Weighted vests have grow to be a classy health accent, noticed on celebrities and promoted on social media for purported advantages like weight reduction and muscle acquire.
They’ve grow to be notably fashionable amongst older ladies, mentioned Kristen Beavers, PhD, professor of gerontology and geriatrics at Wake Forest College College of Drugs—largely as a result of perception that they’ll increase bone power which may be misplaced throughout menopausal modifications.
However that declare—and the broader well being advantages attributed to weighted vests—isn’t as strongly supported by proof because the hype round them may counsel.
One latest research performed by Beavers and her colleagues, for instance, discovered that carrying a weighted vest for seven hours a day for a complete yr didn’t scale back hip bone loss amongst 150 overweight adults actively making an attempt to shed weight. Contributors did, nevertheless, lose about 10% of their physique weight—however so did two different teams (one which targeted on calorie chopping and one other that mixed calorie restriction and resistance train coaching).
Although the findings, which had been revealed in JAMA Community Open, could also be disappointing for followers of weighted vests, researchers say they aren’t essentially the ultimate phrase on their advantages.
“This research’s findings are counter to some analysis, and according to others,” Colin Haines, MD, board-certified backbone surgeon and director of analysis on the Virginia Backbone Institute, informed Well being. “What’s clear is that the broader physique of proof consists of each impartial and constructive outcomes.”
So, what ought to we make of weighted vests? Are they a waste of time or a health device price making an attempt? Under, we break down the science.
Whereas the JAMA Community Open paper is likely one of the most up-to-date research analyzing the well being influence of weighted vests, it isn’t the primary.
The truth is, analysis stretching again to the Nineties and early 2000s suggests the other about weighted vests, that they could maintain promise for rising bone density and decreasing fall dangers.
Extra just lately, a 2013 research revealed that six weeks of exercising in a weighted vest stimulated bone synthesis and diminished bone resorption in postmenopausal ladies. Equally, a 2015 research discovered that weighted vests helped postmenopausal ladies increase quadricep power and bone density of the femur.
Beavers mentioned the obvious discrepancy between these findings and her group’s newer research could also be as a consequence of a special method. For her research, members began by carrying vests that weighed solely a pound, with weight steadily added as they misplaced physique weight.

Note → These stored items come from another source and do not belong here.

Lemma completar_mision_ok db request personaje mision relacion :
  query_personaje db (CompletarMisionRequest.personaje_id request) = Some personaje ->
  query_mision db (CompletarMisionRequest.mision_id request) = Some mision ->
  relacion_a_completar db (CompletarMisionRequest.personaje_id request)
    (CompletarMisionRequest.mision_id request) = Some relacion ->
  completar_mision request db =
  (mkSession (misiones db)
     (update_personaje
        (Personaje.mk (Personaje.id personaje) (Personaje.nombre personaje)
           (Personaje.experiencia personaje + Mision.experiencia mision))
        (personajes db))
     (update_relacion (MisionPersonaje.set_estado true relacion)
        (misiones_personaje db)),
   Returned (CompletarMisionResponse.mk "Misión completada con éxito"
               (Mision.experiencia mision)
               (Personaje.experiencia personaje + Mision.experiencia mision))).
Proof.
  intros Hp Hm Hr. pose proof (relacion_a_completar_spec _ _ _ _ Hr) as [_ [Hpend _]].
  apply pendiente_de_par_estado in Hpend as [_ [_ He]].
  unfold relacion_a_completar in Hr.
  unfold completar_mision. cbv zeta. rewrite Hp, Hm, Hr, He. reflexivity.
Qed.

Lemma completar_mision_sin_relacion db request personaje mision :
  query_personaje db (CompletarMisionRequest.personaje_id request) = Some personaje ->
  query_mision db (CompletarMisionRequest.mision_id request) = Some mision ->
  relacion_a_completar db (CompletarMisionRequest.personaje_id request)
    (CompletarMisionRequest.mision_id request) = None ->
  completar_mision request db =
  (db, Raised (mkHTTPException 400 "El personaje no tiene asignada esta misión")).
Proof.
  intros Hp Hm Hr. unfold relacion_a_completar in Hr.
  unfold completar_mision. cbv zeta. rewrite Hp, Hm, Hr. reflexivity.
Qed.

Lemma query_personaje_id db pid p :
  query_personaje db pid = Some p -> In p (personajes db) /\ Personaje.id p = pid.
Proof.
  intros H. apply first_filter_Some in H as [Hin Hid].
  apply Z.eqb_eq in Hid. auto.
Qed.

Lemma query_mision_id db mid m :
  query_mision db mid = Some m -> In m (misiones db) /\ Mision.id m = mid.
Proof.
  intros H. apply first_filter_Some in H as [Hin Hid].
  apply Z.eqb_eq in Hid. auto.
Qed.

(** Reading a character back after an update by key of the same character. *)
Lemma query_update_personaje_same db pid p p' ms rs :
  query_personaje db pid = Some p -> Personaje.id p' = pid ->
  query_personaje (mkSession ms (update_personaje p' (personajes db)) rs) pid
  = Some p'.
Proof.
  intros Hq Hid. pose proof (query_personaje_id _ _ _ Hq) as [_ Hp].
  unfold query_personaje in *. simpl. unfold update_personaje.
  rewrite first_filter_map.
  - rewrite Hq. simpl. rewrite Hp, Hid, Z.eqb_refl. reflexivity.
  - intros x. destruct (Z.eqb_spec (Personaje.id x) (Personaje.id p')); congruence.
Qed.

(** Reading any other character back after that update. *)
Lemma query_update_personaje_other db pid p' ms rs :
  Personaje.id p' <> pid ->
  query_personaje (mkSession ms (update_personaje p' (personajes db)) rs) pid
  = query_personaje db pid.
Proof.
  intros Hid. unfold query_personaje. simpl.
  induction (personajes db) as [|x l IH]; simpl; [reflexivity|].
  destruct (Z.eqb_spec (Personaje.id x) (Personaje.id p')) as [E|E].
  - destruct (Z.eqb_spec (Personaje.id p') pid); [contradiction|].
    destruct (Z.eqb_spec (Personaje.id x) pid); [congruence | assumption].
  - destruct (Personaje.id x =? pid); simpl; [reflexivity | assumption].
Qed.

(** C1. When the character and the quest of the request exist and the pair has
    a pending assignment, [completar_mision] returns (it raises nothing): the
    response carries the quest's reward as [experiencia_ganada] and the
    character's new total as [experiencia_total]; the character's stored
    experience is the old one plus the reward; the pending row of the pair
    with the least [orden] has its [estado] flipped to true, and no other row
    of [misiones_personaje] changes. *)
Theorem completar_mision_pendiente
  (db : Session) (request : CompletarMisionRequest.t)
  (personaje : Personaje.t) (mision : Mision.t) :
  wf db ->
  query_personaje db (CompletarMisionRequest.personaje_id request) = Some personaje ->
  query_mision db (CompletarMisionRequest.mision_id request) = Some mision ->
  (exists r, In r (misiones_personaje db) /\
             pendiente_de_par (CompletarMisionRequest.personaje_id request)
               (CompletarMisionRequest.mision_id request) r = true) ->
  let db' := fst (completar_mision request db) in
  exists relacion,
    In relacion (misiones_personaje db) /\
    pendiente_de_par (CompletarMisionRequest.personaje_id request)
      (CompletarMisionRequest.mision_id request) relacion = true /\
    (forall r, In r (misiones_personaje db) ->
               pendiente_de_par (CompletarMisionRequest.personaje_id request)
                 (CompletarMisionRequest.mision_id request) r = true ->
               MisionPersonaje.orden relacion <= MisionPersonaje.orden r) /\
    snd (completar_mision request db) =
      Returned (CompletarMisionResponse.mk "Misión completada con éxito"
                  (Mision.experiencia mision)
                  (Personaje.experiencia personaje + Mision.experiencia mision)) /\
    query_personaje db' (CompletarMisionRequest.personaje_id request) =
      Some (Personaje.mk (Personaje.id personaje) (Personaje.nombre personaje)
              (Personaje.experiencia personaje + Mision.experiencia mision)) /\
    (forall r, In r (misiones_personaje db') <->
               r = MisionPersonaje.set_estado true relacion \/
               (In r (misiones_personaje db) /\ r <> relacion)) /\
    misiones db' = misiones db.
Proof.
  intros Hwf Hp Hm Hex db'.
  destruct (relacion_a_completar_Some _ _ _ Hex) as [relacion Hr].
  pose proof (relacion_a_completar_spec _ _ _ _ Hr) as [Hin [Hpend Hmin]].
  pose proof (completar_mision_ok _ _ _ _ _ Hp Hm Hr) as Heq.
  exists relacion. subst db'. rewrite Heq. simpl.
  repeat split; try assumption.
  - apply (query_update_personaje_same db _ personaje); [assumption|].
    simpl. now apply query_personaje_id in Hp.
  - now apply update_relacion_In; [apply Hwf | |].
  - now apply update_relacion_In; [apply Hwf | |].
Qed.

Lemma completar_mision_pendiente_witness :
  snd (completar_mision (CompletarMisionRequest.mk 1 1) db_aceptada) =
    Returned (CompletarMisionResponse.mk "Misión completada con éxito" 50 50) /\
  query_personaje
    (fst (completar_mision (CompletarMisionRequest.mk 1 1) db_aceptada)) 1 =
    Some (Personaje.mk 1 "Aria" 50).
Proof.
  destruct (completar_mision_pendiente db_aceptada
              (CompletarMisionRequest.mk 1 1)
              (Personaje.mk 1 "Aria" 0)
              (Mision.mk 1 "Slay Dragon" "Slay the dragon" 50 0))
    as [relacion [_ [_ [_ [Hret [Hexp _]]]]]].
  - exact (reachable_wf _ (reachable_run _)).
  - reflexivity.
  - reflexivity.
  - exists (MisionPersonaje.mk 1 1 (Some 1) 0 false).
    split; [left; reflexivity | reflexivity].
  - split; [exact Hret | exact Hexp].
Defined.

(** ** aceptar_mision *)

Lemma pendiente_de_par_iff pid mid r :
  pendiente_de_par pid mid r = true <->
  MisionPersonaje.personaje_id r = pid /\
  MisionPersonaje.mision_id r = Some mid /\
  MisionPersonaje.estado r = false.
Proof.
  split; [apply pendiente_de_par_estado|].
  intros [Hp [Hm He]]. unfold pendiente_de_par, option_Z_eqb.
  rewrite Hp, Hm, He, !Z.eqb_refl. reflexivity.
Qed.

“It is a completely different intervention than carrying a 15-pound weighted vest throughout a one-hour structured train bout,” she informed Well being. It’s additionally attainable that members’ weight standing influenced the result. “That mentioned, we didn’t particularly have a look at an interplay with weight problems,” she added.
As for whether or not weighted vests speed up weight reduction, analysis is proscribed—however the brand new research is not the one one to counsel a attainable hyperlink. In a 2020 research, individuals who wore a heavier weighted vest for eight hours a day over three weeks misplaced extra physique fats than those that wore a lighter vest. And in a small 2025 research, carrying a weighted vest together with limiting energy appeared to assist forestall weight regain after a weight-loss program.
In keeping with each Beavers and Haines, an image is rising of weighted vests as a doubtlessly useful gizmo for advantages like weight reduction and bone density—however extra analysis is important to know for certain.
Some teams might reap extra benefits than others from this kind of health put on. Haines mentioned he’d suggest weighted vests to each postmenopausal ladies and anybody in search of a extra environment friendly, difficult resistance exercise.
“The final guideline is to maintain the vest weight at or beneath 10% of your physique weight,” he mentioned. “Take heed to your physique and modify your exercise accordingly.”